A sinfonia com canto gregoriano ouvida ao fundo evidenciava a sequência com The Vatican, de The Mediator Between Head and Hands Must Be the Heart (2013), álbum que marcou a estreia de Casagrande no Sepultura. A próxima foi a última da noite a representar Machine Messiah, falo do carro-chefe Phantom Self. Mais um gostinho de Arise aconteceu quando a banda tocou Orgasmatron (Motörhead) – numa versão bastante reduzida – e também a própria música homônima, que foi anunciada com o frontman dizendo num português bastante engraçado: “Nós vamos tocar uma música mais “maluco”, mais “figura”, um clássico do Sepultura”. Outra que manteve o nível de insanidade foi a música de abertura de Chaos A.D., Refuse/Resist, cantada em uníssono pelos fãs. Depois dessa, Green perguntou: “E aí galera, vocês querem mais uma? Estão cansados? É sabadão, São Paulo!”. Foi a deixa para Andreas Kisser perguntar ao vocalista, “Saturday Night? We’ll try it again?”, antes de iniciar um riff não tão certo, que me deixou atônito com a expectativa de ver algo inimaginável: Sepultura tocando Def Leppard! Infelizmente, não passou de uma brincadeira. Abruptamente, Kisser desistiu do riff de High ‘n’ Dry, se desculpou com a banda britânica e ouviu de Derrick: “quase, heim?”. Assim que o vocalista deu o comando, Eloy mandou a batucada percussiva de Ratamahatta, que incentivou o circle pit dos fãs no meio da pista. Emendada à Ratamahatta, veio outra de Roots, aquela que todos sabem que sempre encerra os shows do Sepultura: o hino Roots Bloody Roots.

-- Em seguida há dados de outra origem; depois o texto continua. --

Lemma counts_ok_init steps d k st :
  counts_ok steps d → counts_ok (<[k := st]> steps) (<[k := 0%Z]> d).
Proof.
  intros [Hwf Hd]. split; [by apply dict_wf_insert|]. intros k'.
  rewrite dict_lookup_insert. specialize (Hd k').
  case_decide as E; subst; [split; [rewrite elem_of_keys_insert; by left|lia]|].
  case_match; rewrite elem_of_keys_insert; [split; [right; tauto|tauto]|].
  intros [->|?]; done.
Qed.
Lemma counts_ok_status steps d k st :
  k ∈ keys steps → counts_ok steps d → counts_ok (<[k := st]> steps) d.
Proof.
  intros Hk [Hwf Hd]. split; [done|]. intros k'. specialize (Hd k').
  case_match; rewrite elem_of_keys_insert; [tauto|]. intros [->|?]; done.
Qed.
Lemma counts_ok_set steps d k n :
  k ∈ keys steps → (0 ≤ n)%Z → counts_ok steps d → counts_ok steps (<[k := n]> d).
Proof.
  intros Hk Hn [Hwf Hd]. split; [by apply dict_wf_insert|]. intros k'.
  rewrite dict_lookup_insert. case_decide; subst; [done|apply Hd].
Qed.
Lemma counts_ok_delete steps d k :
  counts_ok steps d → counts_ok (delete k steps) (delete k d).
Proof.
  intros [Hwf Hd]. split; [by apply dict_wf_delete|]. intros k'.
  rewrite dict_lookup_delete. specialize (Hd k').
  case_decide; subst; [rewrite elem_of_keys_delete; naive_solver|].
  case_match; rewrite elem_of_keys_delete; naive_solver.
Qed.
Lemma counts_ok_get steps d k : counts_ok steps d → (0 ≤ get_default k 0 d)%Z.
Proof.
  intros [_ Hd]. specialize (Hd k). unfold get_default. case_match; cbn; [tauto|lia].
Qed.

Lemma keys_opt_set {V} k (o : option V) d k' :
  k' ∈ keys (opt_set k o d) → k' = k ∨ k' ∈ keys d.
Proof. destruct o; cbn; [by rewrite elem_of_keys_insert|auto]. Qed.
Lemma dict_wf_opt_set {V} k (o : option V) d : dict_wf d → dict_wf (opt_set k o d).
Proof. destruct o; cbn; auto with ate. Qed.

Lemma require_ok {A} step_id (k : M StepRegistry A) s :
  step_id ∈ keys (sr_steps s) → require step_id k s = k s.
Proof.
  intros Hk%has_key_spec. unfold require, bind, get. by rewrite Hk.
Qed.
Lemma require_raise {A} step_id (k : M StepRegistry A) s :
  step_id ∉ keys (sr_steps s) → require step_id k s = (Raise (not_registered step_id), s).
Proof.
  intros Hk. unfold require, bind, get.
  destruct (has_key step_id (sr_steps s)) eqn:E; [by apply has_key_spec in E|done].
Qed.
(* ===== verification/CircuitBreaker.v ===== *)
(** * The circuit breaker (common/circuit_breaker.py)

    The three-state machine, its two locked sections ([__aenter__], [__aexit__]),
    [call] and [reset]. Inside the asyncio lock nothing waits, so a locked section is
    one step; between the two sections of a call other callers run. Times are
    readings of the monotonic clock in ticks. *)

From S2P Require Import Prelude.

Inductive CircuitState : Type := CLOSED | OPEN | HALF_OPEN.

#[export] Instance CircuitState_eq_dec : EqDecision CircuitState.
Proof. solve_decision. Defined.

Record CircuitBreaker : Type := mkBreaker {
  cb_threshold : Z;
  cb_timeout : Z;
  cb_name : string;
  cb_state : CircuitState;
  cb_failures : Z;
  cb_last_failure : Z
}.

(** [__init__]; [default_name] is the name made of the object's identity. *)
Definition new_breaker (default_name : string) (failure_threshold timeout : Z)
    (name : string) : res CircuitBreaker :=
  if (failure_threshold <? 1)%Z then
    Raise (ValueError ("failure_threshold must be >= 1, got " +:+ pretty failure_threshold))
  else if (timeout <=? 0)%Z then
    Raise (ValueError ("timeout must be > 0, got " +:+ pretty timeout))
  else
    Ok (mkBreaker failure_threshold timeout
          (if decide (name = "") then default_name else name) CLOSED 0 0).

Definition transition_to (new_state : CircuitState) (cb : CircuitBreaker) : CircuitBreaker :=
  mkBreaker (cb_threshold cb) (cb_timeout cb) (cb_name cb) new_state (cb_failures cb)
    (cb_last_failure cb).
Definition set_failures (n : Z) (cb : CircuitBreaker) : CircuitBreaker :=
  mkBreaker (cb_threshold cb) (cb_timeout cb) (cb_name cb) (cb_state cb) n
    (cb_last_failure cb).
Definition set_last_failure (t : Z) (cb : CircuitBreaker) : CircuitBreaker :=
  mkBreaker (cb_threshold cb) (cb_timeout cb) (cb_name cb) (cb_state cb) (cb_failures cb) t.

Depois de uma hora e quarenta minutos de um show que teve todos os catorze álbuns do Sepultura sendo lembrados e ainda contou com as tradicionais rampas laterais, ótima iluminação e com Derrick Green tocando percussão em algumas músicas (como de praxe), o Sepultura se despediu, ao som ambiente da insólita You Make My Dreams (Daryl Hall & John Oates), não apenas do público paulistano, mas também dos fãs brasileiros de modo geral. Seis dias depois, a maior banda brasileira de todos os tempos já estava tocando na Ucrânia, dando início a mais uma perna da turnê de Machine Messiah, que até o mês de julho ainda passará por países como Russia, Cazaquistão, Mongólia, Quirguistão, Líbano, Turquia e França, antes de o Sepultura retornar ao Brasil para se apresentar em mais uma edição do megafestival “Rock in Rio”, no dia 04 de outubro (chamado de “dia do metal”), abrindo o Palco Mundo, que também receberá Megadeth, Scorpions (e convidados) e Iron Maiden.